Interessante notar que toda a esquerda brasileira publicou e se emocionou com um vídeo de Pepe Mujica, na campanha eleitoral do Uruguai, agora em novembro de 2024, quando o grande estadista, em discurso quase de despedida, defendeu uma visão muito parecida com a nossa de Contagem. Ou seja, muitos que defendem a polarização publicaram o vídeo, mas não escutaram as palavras emocionantes do velho militante da esquerda latino-americana. Disse Mujica: “Porque é preciso um governo que abra o coração e a cabeça com todo o país. Não é poético o que eu digo. Alguém tem que dizer. Um velho. Não ao ódio! Não à confrontação! É preciso trabalhar pela esperança!

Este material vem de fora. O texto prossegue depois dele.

(* ===== verification/Csrf.v ===== *)
(** * Cross-site request forgery: middleware/csrf.go

    Mutating requests of a cookie session must echo the token of a second cookie in a
    header; those with a bearer session that come from a browser must come from one of
    the deployment's own origins.  Also the cookies that sign-in and sign-out write. *)

From S2P Require Import Prelude GoStrings IpAddr Egress Web AuthMiddleware Hoare.
From stdpp Require Import gmap.
#[local] Open Scope Z_scope.

(** ** Cookies *)

Inductive same_site := Lax | Strict.
Record http_cookie := {
  hc_Name : string;
  hc_Value : string;
  hc_MaxAge : Z;
  hc_HttpOnly : bool;
  hc_SameSite : same_site;
}.

(** All are for the path "/" and secure connections. *)
Definition CSRFCookieName := "tfr_csrf".
Definition CSRFHeaderName := "X-CSRF-Token".
Definition csrfTokenBytes : nat := 32.

(** [base64.URLEncoding] *)
Definition alphabet : string := "ABCDEFGHIJKLMNOPQRSTUVWXYZabcdefghijklmnopqrstuvwxyz0123456789-_".
Definition sextet (z : Z) : ascii := default "="%char (String.get (Z.to_nat (z mod 64)) alphabet).

Fixpoint base64url (bytes : list Z) : string :=
  match bytes with
  | [] => ""
  | [a] => String (sextet (a / 4)) (String (sextet (a mod 4 * 16)) "==")
  | [a; b] => String (sextet (a / 4)) (String (sextet (a mod 4 * 16 + b / 16)) (String (sextet (b mod 16 * 4)) "="))
  | a :: b :: c :: rest =>
      String (sextet (a / 4)) (String (sextet (a mod 4 * 16 + b / 16))
        (String (sextet (b mod 16 * 4 + c / 64)) (String (sextet (c mod 64)) (base64url rest))))
  end.

Example base64url_text : base64url [77; 97; 110; 255; 254] = "TWFu__4=".
Proof. by vm_compute. Qed.

(** [crypto/rand]: so many bytes, or an error *)
Class Randomness (X : Type) := random_bytes : nat -> X -> res (list Z) * X.

Section Cookies.
Context {X : Type} `{Randomness X}.
#[local] Abbreviation P := (prog (env (web X))).

Definition generateCSRFToken : P (res string) :=
  let? b := ident (random_bytes csrfTokenBytes) in ret (Ok (base64url b)).

(** The cookie that is written; none when no token can be made. *)
Definition SetCSRFCookie : P (res http_cookie) :=
  let? token := generateCSRFToken in
  ret (Ok {| hc_Name := CSRFCookieName; hc_Value := token; hc_MaxAge := 86400; hc_HttpOnly := false;
             hc_SameSite := Lax |}).
End Cookies.

Definition ClearCSRFCookie : http_cookie :=
  {| hc_Name := CSRFCookieName; hc_Value := ""; hc_MaxAge := -1; hc_HttpOnly := false; hc_SameSite := Strict |}.

(** ** Origins *)

Record csrf_config := {
  cf_PublicURL : string;
  cf_BaseURL : string;
  cf_AllowedOrigins : list string;
}.

Definition GetPublicURL (cfg : csrf_config) : string :=
  if String.eqb (cf_PublicURL cfg) "" then cf_BaseURL cfg else cf_PublicURL cfg.

Section Middleware.
Context {X : Type} `{UrlLib}.
#[local] Abbreviation P := (prog (env (web X))).

Definition canonicalOrigin (raw : string) : string :=
  match url_Parse (trim_space raw) with
  | Err _ => ""
  | Ok u =>
      if String.eqb (Scheme u) "" || String.eqb (Host u) "" then ""
      else
        let scheme := to_lower (Scheme u) in
        let host := to_lower (Host u) in
        let host := if String.eqb scheme "http" then trim_suffix host ":80"
                    else if String.eqb scheme "https" then trim_suffix host ":443" else host in
        scheme +:+ "://" +:+ host
  end.

(** Wildcards and what is no origin are left out. *)
Definition csrfOriginAllowlist (cfg : csrf_config) : list string :=
  List.filter (fun o => negb (String.eqb o ""))
    (map canonicalOrigin
       (List.filter (fun c => negb (String.eqb c "*")) (GetPublicURL cfg :: cf_BaseURL cfg :: cf_AllowedOrigins cfg))).

(** The Origin header, or the Referer; "null" when it is there but names no origin. *)
Definition requestOrigin : P string :=
  let named raw := let o := canonicalOrigin raw in if String.eqb o "" then "null" else o in
  let! origin := c_GetHeader "Origin" in
  if negb (String.eqb origin "") then ret (named origin)
  else
    let! referer := c_GetHeader "Referer" in
    ret (if negb (String.eqb referer "") then named referer else "").

(** The method in upper case is one without side effects; letters are ASCII. *)
Definition safe_method (m : string) : bool :=
  equal_fold m "GET" || equal_fold m "HEAD" || equal_fold m "OPTIONS".

Definition double_submit : P unit :=
  let! cookieToken := c_Cookie CSRFCookieName in
  match cookieToken with
  | None => c_Abort 403 "CSRF cookie missing"
  | Some cookieToken =>
      if String.eqb cookieToken "" then c_Abort 403 "CSRF cookie missing"
      else
        let! headerToken := c_GetHeader CSRFHeaderName in
        if String.eqb headerToken "" then c_Abort 403 "CSRF token header missing"
        else if String.eqb cookieToken headerToken then c_Next
        else c_Abort 403 "CSRF token mismatch"
  end.

Definition CSRFMiddleware (cfg : csrf_config) : P unit :=
  let allowedOrigins := csrfOriginAllowlist cfg in
  let! m := gets (fun s => method (gin s)) in
  if safe_method m then c_Next
  else
    let! authMethod := c_GetString "auth_method" in
    if String.eqb authMethod "api_key" then c_Next
    else if String.eqb authMethod "jwt" then
      let! origin := requestOrigin in
      if String.eqb origin "" then c_Next
      else if existsb (String.eqb origin) allowedOrigins then c_Next
      else c_Abort 403 "request origin not allowed"
    else double_submit.

(** ** What is the same origin *)

Inductive default_port : string -> string -> Prop :=
| http_port : default_port "http" ":80"
| https_port : default_port "https" ":443".

(** [h'] is [h] with the port written out; [h] does not name that port itself. *)
Definition leaves_out (p h h' : string) : Prop := h' = h +:+ p /\ forall h0, h <> h0 +:+ p.

(** The same host and port, letters in lower case; a port left out is the scheme's. *)
Definition same_authority (scheme h h' : string) : Prop :=
  h = h' \/ exists p, default_port scheme p /\ (leaves_out p h h' \/ leaves_out p h' h).

(** Both are absolute URLs, with the same scheme, host and port, whatever their paths. *)
Definition same_origin (a b : string) : Prop := exists u v,
  url_Parse (trim_space a) = Ok u /\ url_Parse (trim_space b) = Ok v /\
  Scheme u <> "" /\ Host u <> "" /\ Host v <> "" /\ to_lower (Scheme u) = to_lower (Scheme v) /\
  same_authority (to_lower (Scheme u)) (to_lower (Host u)) (to_lower (Host v)).

(** The URLs of the deployment: the public one, the base one and the origins that
    cross-origin requests are allowed from, without the wildcard. *)
Definition own_url (cfg : csrf_config) (d : string) : Prop :=
  d <> "*" /\ (d = cf_PublicURL cfg /\ d <> "" \/ d = cf_BaseURL cfg \/ d ∈ cf_AllowedOrigins cfg).

(** What a browser says of where the request comes from. *)
Definition sent_from (g : ginctx) : string :=
  let origin := default "" (header g !! "Origin") in
  if String.eqb origin "" then default "" (header g !! "Referer") else origin.

Definition how (g : ginctx) : string := match Web.keys g !! "auth_method" with Some (VString v) => v | _ => "" end.

(** What lets a request through. *)
Definition csrf_clear (cfg : csrf_config) (g : ginctx) : Prop :=
  to_lower (method g) ∈ ["get"; "head"; "options"] \/ how g = "api_key" \/
  (how g = "jwt" /\ (sent_from g = "" \/ exists d, own_url cfg d /\ same_origin (sent_from g) d)) \/
  (how g <> "api_key" /\ how g <> "jwt" /\
   exists token, token <> "" /\ cookie g !! CSRFCookieName = Some token /\ default "" (header g !! CSRFHeaderName) = token).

Até sempre…lhes dou meu coração. Tenho que agradecer à vida! Porque quando esses braços se forem haverá milhares de braços. Obrigado por existir. Até sempre!”. Viva Pepe Mujica! Viva Lula! Viva Marília!

Parte expressiva das lideranças e da militância de esquerda amesquinha a democracia e trata as disputas atuais com “sentimento de vingança”; e na base do “deboche” e da “gozação”. Vamos pagar um preço alto por esta despolitização. Pesquisas recentes indicam uma ampla condenação da população, da ordem de 86%, dos atos de 8 de janeiro. Isto significa que a narrativa da oposição não colou; trata-se de uma questão que, para além da militância e população progressista, furou amplamente a “bolha bolsonarista” e tem o repúdio de grande parte dos eleitores de Bolsonaro. O que fazemos diante disto? Grande parte das lideranças e da militância de esquerda, em especial do PT, ao invés de politizar a condenação popular às tentativas de golpe, embarca numa baixaria, numa “molecagem política”. O que mais se vê nas redes sociais é o completo amesquinhamento da luta democrática, transformada em um momento de “vingança” contra as lideranças da extrema direita. Em vez da defesa politizada da democracia, o que vemos são as insuportáveis musiquinhas e dancinhas de comemoração da provável condenação e prisão dos golpistas. Ao invés da defesa da democracia, o que vemos é a apresentação da situação atual como uma “questão policial”, como na cena: “Toc, toc, toc; aqui é a Polícia Federal”. Em vez da defesa da democracia o que vemos são ironias e o deboche como método de combate político. Grandes intervenções em defesa da democracia estão sendo feitas, por incrível que pareça, por personalidades que não são vinculadas ao PT, como Alexandre de Moraes, senador Rodrigo Pacheco, o melhor vídeo sobre a tentativa de golpe e os processos contra os golpistas Se queremos politizar temos munição de sobra: as cenas chocantes do quebra quebra de Brasília e os planos de assassinato de Lula, Geraldo Alkmin e Alexandre de Moraes. São estas imagens e fatos que levaram a que 86% da população condenarem a tentativa de golpe de 8 de janeiro. A defesa da democracia passa pela divulgação de vídeos contundentes das imagens dos golpistas.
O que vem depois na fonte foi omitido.